Differentiation would be “consciousness in which the distinguishable features of a previously ‘compact’ field of experience are noticed as distinct” (Webb, 1981: 279). That is, the seemingly solid and amorphous breaks apart—not so much in physical reality, like vinegar and oil, but to the mind it breaks apart. The mind sees different aspects as different. Hillman draws attention to the experience of walking into a dimly lit room and flicking on the light, so that you can make out the shapes and colors. The furniture was there all along; the table and chair did not suddenly separate. It is just that you can say now, because you notice it, that “this” is not “that”—the table is here and the chair is over there. Subjective complexity arises as the process of differentiation reaches a critical point where the various parts or aspects have proliferated so far that in the aggregate they make no sense. They begin to blur, becoming confused and resembling their previously blended state, a hodge-podge. You can’t keep them straight.

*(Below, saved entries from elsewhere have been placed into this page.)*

(* ===== verification/Fish.v ===== *)
(** * fish.c: two drawings that blink into each other

    The main program of the fish demonstration, over the blinkers of Blink.v
    and the system calls of Emulate.v, as fish/Makefile links fish_emulated. *)

From S2P Require Import Prelude Memory LibString UserLib Emulate Blink.

(** Where the compiler puts things: the globals of fish.c and blink.S, the
    string literals (that of ece391emulate.c too), the locals of main, of
    add_frames and of mp1_ioctl_add. *)
Record fish_layout := FishLayout {
  blink_array : Z; mp1_list_head : Z; vmem_base_addr : Z;
  file0 : Z; file1 : Z; rtc_name : Z; dot : Z;
  main_struct : Z; ret_val : Z; garbage : Z;
  frame_struct : Z; c0 : Z; c1 : Z;
  ioctl_temp : Z
}.

Definition WAIT := 200.
Definition offset := 40.

Section program.
Context `{Linux L} (p : fish_layout).
Implicit Types s : emu L.

Definition on_mem (f : mem → mem) s : emu L := set_emem (f (emem s)) s.

Definition ioctl (arg cmd : Z) s : res (emu L) :=
  '(m, _) ← mp1_ioctl (blink_array p) (mp1_list_head p) (vmem_base_addr p) (ioctl_temp p) arg cmd (emem s);
  Ok (set_emem m s).

Definition mp1_set_video_mode s : emu L * Z :=
  let '(s, r) := ece391_vidmap (vmem_base_addr p) s in
  if r =? -1 then (s, 0) else (s, rd32 (emem s) (vmem_base_addr p)).

(** The next character of a file into its variable, unless its line is over;
    with what eof is then. *)
Definition next_char (fd c eof : Z) s : res (emu L * Z) :=
  if negb (rd (emem s) c =? 10) then
    '(s, num_bytes) ← ece391_read fd c 1 s;
    if num_bytes =? 0 then Ok (on_mem (λ m, wr m c 10) s, 1) else Ok (s, eof)
  else Ok (s, eof).

(** A pair of characters as a blinker. *)
Definition add_pair (row col : Z) s : res (emu L) :=
  let ch0 := rd (emem s) (c0 p) in
  let ch1 := rd (emem s) (c1 p) in
  if (negb (ch0 =? 32) && negb (ch0 =? 10)) || (negb (ch1 =? 32) && negb (ch1 =? 10)) then
    let s := on_mem (λ m, wr m (frame_struct p + ON_CHAR) (if ch0 =? 10 then 32 else ch0)) s in
    let s := on_mem (λ m, wr m (frame_struct p + OFF_CHAR) (if ch1 =? 10 then 32 else ch1)) s in
    let s := on_mem (λ m, wr16 m (frame_struct p + LOCATION) (u16 (row * 80 + col + offset))) s in
    ioctl (frame_struct p) RTC_ADD s
  else Ok s.

(** The loop over a row. *)
Definition add_row (fd0 fd1 row : Z) s (eof0 eof1 : Z) : res (emu L * Z * Z) :=
  whileM (λ '(s, eof0, eof1, col),
    '(s, eof0) ← next_char fd0 (c0 p) eof0 s;
    '(s, eof1) ← next_char fd1 (c1 p) eof1 s;
    if (rd (emem s) (c0 p) =? 10) && (rd (emem s) (c1 p) =? 10) then Ok (inr (s, eof0, eof1))
    else s ← add_pair row col s; Ok (inl (s, eof0, eof1, col + 1))) (s, eof0, eof1, 0).

(** What follows it for each of the files. *)
Definition end_row (fd c eof : Z) s : emu L :=
  if negb (eof =? 0) then fst (ece391_close fd (on_mem (λ m, wr m c 10) s)) else on_mem (λ m, wr m c 48) s.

At that point, in order to take advantage of the differentiation and not succumb by letting separate items slip back into twilight, you must organize that which has become differentiated. You need order, a way of configuring them in the mind, a schema, based on their relations with each other.[4] In other words, you progress from compactness, through differentiation, toward order.[5] In so doing, you initially increase complexity by adding elements, which in turn creates pressure to simplify as the opposite pole pulls you back.
One might be tempted to revert, to renounce the differentiations and pretend they do not exist, to return to compactness, like pulling the blanket over your head and hoping the rest of the world goes away. But we cannot do that indefinitely. We shall have lost our innocence. The bell cannot be unrung. What we can do is reach greater simplification by embracing the differentiation and discerning or creating a sense of order. Instead of going back, we can push ahead. Simplification also lies on the other side of complexity. This distinction is important.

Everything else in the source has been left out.